Promiscuous Bacteria Gone Wild: Why Sushi Gives More Energy to the Japanese

Any Westerners who have thought to themselves, gee, Japanese people sure seem to get a lot more out of sushi than I do, are more right than they probably guessed. A new study finds that bacteria living in the intestines of Japanese but not North American people harbor genes for digesting red algae (a.k.a. seaweed, or nori) of the kind typically wrapped around sushi. The genes digest carbohydrates (or to be perfectly precise, polysaccharides) in the seaweed. As a result, Japanese people can extract energy out of the seaweed, but Americans derive no nutritional benefit.

The human gut is teeming with trillions of bacteria collectively called the microbiota, as NEWSWEEK reported in a 2007 story. These microbes synthesize vitamins for us and secrete enzymes that break down starch molecules found in, especially, fruits and vegetables, including seaweed. As the NEWSWEEK story said, “The stomach and intestines secrete 99 different enzymes for breaking these down into usable 6-carbon sugars, but the humble gut-dwelling Bacterioides theta produces almost 250, substantially increasing the energy we can extract from a given meal.” The more energy extracted from starch, the more calories we get from food.

In a paper in the April 8 issue of Nature, scientists led by Jan-Hendrik Hehemann and Mirjam Czjzek of the Université Pierre et Marie Curie in Paris and the Centre National de la Recherche Scientifique describe how they identified a new kind of enzyme, which, it turns out, digests a starch called porphyran that is abundant in red Porphyra algae. These algae include the kind that are used as nori for sushi. The only bacteria in the human gut that make this enzyme are Bacteroides plebeius, and the only people found to have these bacteria are Japanese—something Czjzek describes to me as “statistically surprising.”

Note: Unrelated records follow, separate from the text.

(** X2. The listing and the lookup by name agree. Every item that a GET
    request routed to [/plans/{name}] returns with 200 is in the listing
    of [GET /plans]; and every entry of the catalogue whose key the route
    accepts as [{name}] (a key that is not empty and holds no slash) is
    in the listing and is what the request for [/plans/] followed by the
    key returns. The same for devices. *)
Theorem listing_agrees_with_lookup h :
  (∃ items,
     GET_plans from_plan h = (reply HTTP_200_OK {| pr_plans := items |}, h, [])
     ∧ (∀ path pm,
          routed_by_name To_get_plan_by_name
            (λ name, GET_plans_name from_plan name h) path
          = Some (reply HTTP_200_OK pm, h, []) →
          pm ∈ items)
     ∧ (∀ name plan,
          plans (context h) !! name = Some plan →
          match_route GET ("/plans/" +:+ name) = Some To_get_plan_by_name →
          from_plan plan ∈ items
          ∧ routed_by_name To_get_plan_by_name
              (λ name, GET_plans_name from_plan name h) ("/plans/" +:+ name)
            = Some (reply HTTP_200_OK (from_plan plan), h, [])))
  ∧ (∃ items,
       GET_devices from_device h
       = (reply HTTP_200_OK {| dr_devices := items |}, h, [])
       ∧ (∀ path dm,
            routed_by_name To_get_device_by_name
              (λ name, GET_devices_name from_device name h) path
            = Some (reply HTTP_200_OK dm, h, []) →
            dm ∈ items)
       ∧ (∀ name device,
            devices (context h) !! name = Some device →
            match_route GET ("/devices/" +:+ name) = Some To_get_device_by_name →
            from_device device ∈ items
            ∧ routed_by_name To_get_device_by_name
                (λ name, GET_devices_name from_device name h) ("/devices/" +:+ name)
              = Some (reply HTTP_200_OK (from_device device), h, []))).
Proof.
  split.
  - eexists. split; [apply get_plans_run|]. split.
    + intros path pm Hrouted.
      apply routed_by_name_plans in Hrouted as (name & Hrun).
      rewrite get_plan_by_name_run in Hrun.
      destruct (plans (context h) !! name) as [plan|] eqn:Hl; [|discriminate].
      apply values_of_catalogue. exists name, plan. split; [done|].
      by injection Hrun.
    + intros name plan Hl Hroute. split.
      { apply values_of_catalogue. eauto. }
      unfold routed_by_name.
      rewrite Hroute, (plans_path_segments name Hroute).
      case_decide; [|done]. by rewrite get_plan_by_name_run, Hl.
  - eexists. split; [apply get_devices_run|]. split.
    + intros path dm Hrouted.
      apply routed_by_name_devices in Hrouted as (name & Hrun).
      rewrite get_device_by_name_run in Hrun.
      destruct (devices (context h) !! name) as [device|] eqn:Hl; [|discriminate].
      apply values_of_catalogue. exists name, device. split; [done|].
      by injection Hrun.
    + intros name device Hl Hroute. split.
      { apply values_of_catalogue. eauto. }
      unfold routed_by_name.
      rewrite Hroute, (devices_path_segments name Hroute).
      case_decide; [|done]. by rewrite get_device_by_name_run, Hl.
Qed.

And where did the Japanese get these nori-digesting bacteria? As best the scientists can figure, people who eat a lot of seaweed also consume a lot of marine bacteria that dine on the seaweed, too. Bacteria are notorious for being genetically promiscuous; that is, they pass DNA to strangers if the conditions are right. Marine bacteria that eat seaweed thus wound up in the guts of people who ate the seaweed (that is, Japanese people), transferred their seaweed-digesting genes to bacteria already living in the gut, and presto: the microbiota in Japanese guts now include bacteria able to digest nori.

When I asked Czjzek whether Americans or other non-Japanese who consume a lot of nori could acquire the gene just as people in Japan did, she explained that the special conditions that allow such gene transfer “are probably not often encountered.” And since nori sheets “are sterilized and roasted, in contrast to traditional sushi,” in which nori was untreated and therefore contained living marine bacteria, making “such an event even less probable.”

That actually deepens the mystery, since humans are born without gut bacteria but start acquiring them during infancy. The exact composition of the microbiota depends on what we eat and which gut bacteria are in the people around us. So while “Japanese are not born with Bacteroides plebeius,” Czjzek explains, “certain Japanese individuals are a ‘favorite playground’ for Bacteroides plebeius to inhabit ... Lateral gene transfer [from a marine bacterium to Bacteroides plebeius in the human gut] occurred once.” But once established in one or a few individuals, it spread to enough others that it’s essentially a stable, population-wide trait.